Do you know some happy mystics? You may be one yourself.

The luckiest of these people have had a most lovely experience since childhood. They have known and felt that existence is permeated with benevolence. They have felt loved by an invisible presence. They recognise and feel suffering and cruelty too. But deep and wide they experience a kind magic permeating life.
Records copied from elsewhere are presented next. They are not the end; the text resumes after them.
(* ===== verification/Tools.v ===== *)
(** * Tools: bin/file_io.cpp, bin/handle_signal.cpp, lib/*.cpp and include/run_sync.hpp

    Module FileIo: reading as much as possible until cancelled.  Module HandleSignal:
    the parser of durations, with [std::stoll], and the loop that ignores
    signals, and what [main] waits for.  Module Run: the choices of [run(context, argc, argv)], the debug
    loop, and running a coroutine synchronously. *)
From Stdlib Require Import Ascii.
From S2P Require Import Prelude Decimal Asio Wp Script Core.

(** ** bin/file_io.cpp *)
Module FileIo.
Section Program.
Context {W : Type} `{!CancellationTypes, !Cancellation W, !Streams W}.

Definition read_file (fuel : nat) (file : handle) : awaitable W Z :=
  loop fuel (λ total,
    '(ec, data) ← async_read_some file (operator_m 1);
    let total := total +ₛ zlen data in
    c ← cs_cancelled;
    if bool_decide (ec = Eof) || bool_decide (c ≠ none) then mret (inr total)
    else if failed ec then throw (system_error ec)
    else mret (inl total)) 0%Z.
End Program.

Section Proofs.
Context {W : Type} `{!CancellationTypes, !Cancellation W, !Streams W}.
Implicit Types s : st W.

(** Everything read counts, the last, interrupted read included. *)
Definition read_file_post (file : handle) s0 : post W Z := λ r s, ∃ tr,
  trace s = trace s0 ++ tr ∧
  match r with
  | Val total => total = wrap64 (zlen (received file tr))
      ∧ ((∃ tr' cap d, tr = tr' ++ [EvRead file cap Eof d]) ∨ cancelled (env s) ≠ none)
  | Throw e => ∃ ec, e = system_error ec ∧ ec ≠ Success ∧ ec ≠ Eof
  | NoFuel => True
  end.

Lemma received_one h cap ec d : received h [EvRead h cap ec d] = d.
Proof. unfold received. simpl. by rewrite decide_True, app_nil_r. Qed.

Lemma read_file_correct fuel file s : wp (read_file fuel file) (read_file_post file s) s.
Proof.
  apply (wp_loop (λ total s', ∃ tr, trace s' = trace s ++ tr ∧
    total = wrap64 (zlen (received file tr)))).
  { intros total s' (tr & Ht & _). by exists tr. }
  2: { exists []. by rewrite app_nil_r. }
  intros total [w0 t0] (tr & Ht & ->); simpl in Ht; subst t0. wp_run.
  { exists tr. split; [done|]. by exists Operation_canceled. }
  assert (Hsum : wrap64 (zlen (received file tr)) +ₛ zlen d
          = wrap64 (zlen (received file (tr ++ [EvRead file (operator_m 1) ec d])))).
  { by rewrite size_add_wrap, received_app, received_one, zlen_app. }
  rewrite Hsum.
  destruct (bool_decide (ec = Eof) || bool_decide (cancelled w ≠ none)) eqn:Hend; wp_run.
  - eexists. rewrite <-app_assoc. split; [done|]. split; [done|].
    apply orb_true_iff in Hend as [->%bool_decide_eq_true|Hc%bool_decide_eq_true]; [left|by right].
    eauto.
  - apply orb_false_iff in Hend as [Hne%bool_decide_eq_false _].
    eexists. rewrite <-app_assoc. split; [done|]. by exists ec.
  - eexists. by rewrite <-app_assoc.
Qed.
End Proofs.
End FileIo.

(** ** bin/handle_signal.cpp *)
Module HandleSignal.

(** *** [std::stoll(s, &num_end)], base 10 *)

Definition int64_min : Z := - 2 ^ 63.
Definition int64_max : Z := 2 ^ 63 - 1.
Definition is_int64 (z : Z) : Prop := (int64_min <= z <= int64_max)%Z.
#[export] Instance is_int64_dec z : Decision (is_int64 z).
Proof. unfold is_int64. apply _. Defined.

(** The value and the rest of the string; [None] is [std::invalid_argument] or
    [std::out_of_range]. *)
Definition stoll (s : string) : option (Z * string) :=
  let (sign, s) := sign_of (skip_spaces s) in
  if starts_with_digit s then
    let (value, rest) := read_digits 0 s in
    if decide (is_int64 (sign * value)) then Some ((sign * value)%Z, rest) else None
  else None.

(** The nanoseconds of a unit. *)
Definition unit_ns (unit : string) : option Z :=
  if String.eqb unit "h" then Some (3600 * 10 ^ 9)%Z
  else if String.eqb unit "m" then Some (60 * 10 ^ 9)%Z
  else if String.eqb unit "s" then Some (10 ^ 9)%Z
  else if String.eqb unit "ms" then Some (10 ^ 6)%Z
  else None.

(** The conversion to nanoseconds multiplies [int64_t]s; its overflow is undefined. *)
Inductive parsed := NoDuration | Nanoseconds (ns : Z) | Undefined.

Definition parse_duration (s : string) : parsed :=
  match stoll s with
  | None => NoDuration
  | Some (value, unit) =>
      match unit_ns unit with
      | None => NoDuration
      | Some ns => if decide (is_int64 (value * ns)) then Nanoseconds (value * ns) else Undefined
      end
  end.

(** [validate]: a duration, or [validation_error]. *)
Definition validate (s : string) : string + parsed :=
  match parse_duration s with
  | NoDuration => inl s
  | d => inr d
  end.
You might want me to name famous spiritual and religious figures who have had that experience. But I won’t name any. I don’t want to suggest that this experience belongs to ‘special’ people. One of the greatest lessons of my life is that many ordinary people, with no bells or whistles, simply know that the essence of life is love.

Others of us have struggled to achieve a similar understanding. In my own life since childhood I always knew that life was filled with awe and wonder, but it took me longer to experience and surrender to the love. Much longer.

I don’t know about you, but I had to make an active commitment to surrender to love. Deep in my heart, deep in my meditation practice, I have long understood that love-compassion-benevolence-beneficence is the ultimate meaning and destiny of life. Intelligence, wisdom and vitality are great! But without love . . .

And even though I understood it, that did not mean I practised it. It has been a piece of work. I have been a piece of work. I have committed to love. I have surrendered. I have then failed. Then improved. Then failed again. But am slowly but surely getting there.

My resolution was not enough. It also needed time and repeated experience.

So this column is about New Year’s Resolutions. How we commit to change, fail, improve, fail and improve.


One challenge with spiritual development is that many of us have a simple linear model. I sell this model myself sometimes. The journey, the path, is directly from ignorance to wisdom, evil to compassion. It is a Hollywood happy ending. But growth isn’t usually as simple as that, is it?

We make a resolution. I will be more compassionate to Adolph. I will stop eating sugar. I will be more assertive. For a while our intention is fulfilled. But then so often we slip back and have to start again. If we are self-critical or suffer low self-esteem, this defeat feels terrible or may be completely denied. But, as every good educator or psychologist or parent knows, it is not failure. The setback is a healthy and normal part of our learning process.

Learning and development are cyclical not linear. We move forward but then we have to go back and integrate. Learn. Integrate. Expand. Contract. It is a natural rhythm.

This cyclical rhythm, this breathing, is built into the cosmos. There is a crucial insight in cosmology and Taoist philosophy. There is the expansive power of the Big Bang. There is also a force that is opposite and equal to it. This balancing force is gravity, magnetism. Without this cohesive glue there would be no form, no galaxies, no stars, no flowers. Energy would just be expanding chaotically. The Yang of expansion requires the Yin of containment. It is a dance, a rhythm.

Inside us we can find the same dance. We grow; we develop; we transform. But we also stay the same. In biology and psychology this drive to remain the same is called homeostasis and is crucial for our health and survival.

So when we make a commitment or a New Year’s resolution, it is normal that we experience these two forces. On the one side we have emergence, change and transformation. On the other side we have containment, form and conservation.

When we see a beautiful flower we don’t complain that it stays beautiful, do we? In fact we want it to stay in that form for as long as possible. When it wilts we may feel sadness. We may feel the same as we watch children become adults. There are things that we want to conserve and things that we need to change. Our development, to repeat myself, moves repetitively, cyclically, between expansion and conservation and integration. On and on.


This cycle is played out too by humanity. The history of our species is filled with these great cycles of growth and consolidation, spirals. These spirals form the essence of the Hindu Vedas. They are also the spirals of cultural and political evolution.

The freedoms and democracy for example that we experience in most of the English-speaking world have been hard won. Arguably it began with the Magna Carta a thousand years ago. It included a revolution and the execution of a king. It finally enfranchised women. And the cycle continues as we continue to find a balance between individual freedom and collective safety.

It is the same with commercialism and greed. Since the 1960s we have witnessed the emergence of emotional literacy, multiculturalism, sexual inclusivity, the celebration of diversity and green consciousness. Fantastic developments. But then to our dismay we have seen a new cycle recently of greed, vulgarity, thoughtless celebrity and pollution.

And we are naive.

How gullible it was to think that the growth and gains of the sixties and seventies were simply going to continue until paradise was here on earth. It is always a learning cycle. The flow of development requires integration, steps forward and steps back.

This is also the way of the seasons. Gestation of Winter. Birth of Spring. Growth of Summer. Harvest of Autumn.  Winter again.

So my friends be both realistic and profoundly hopeful. In our personal lives and in the collective development of humanity, it is a long journey. Keep your eye on the long term. Trust the process. Make your commitments and resolutions. Pray for humanity. Be an activist. Be wise when we slip back. It is all necessary for integration.

In the words of Julien of Norwich, ‘All shall be well, and all shall be well and all manner of thing shall be well.’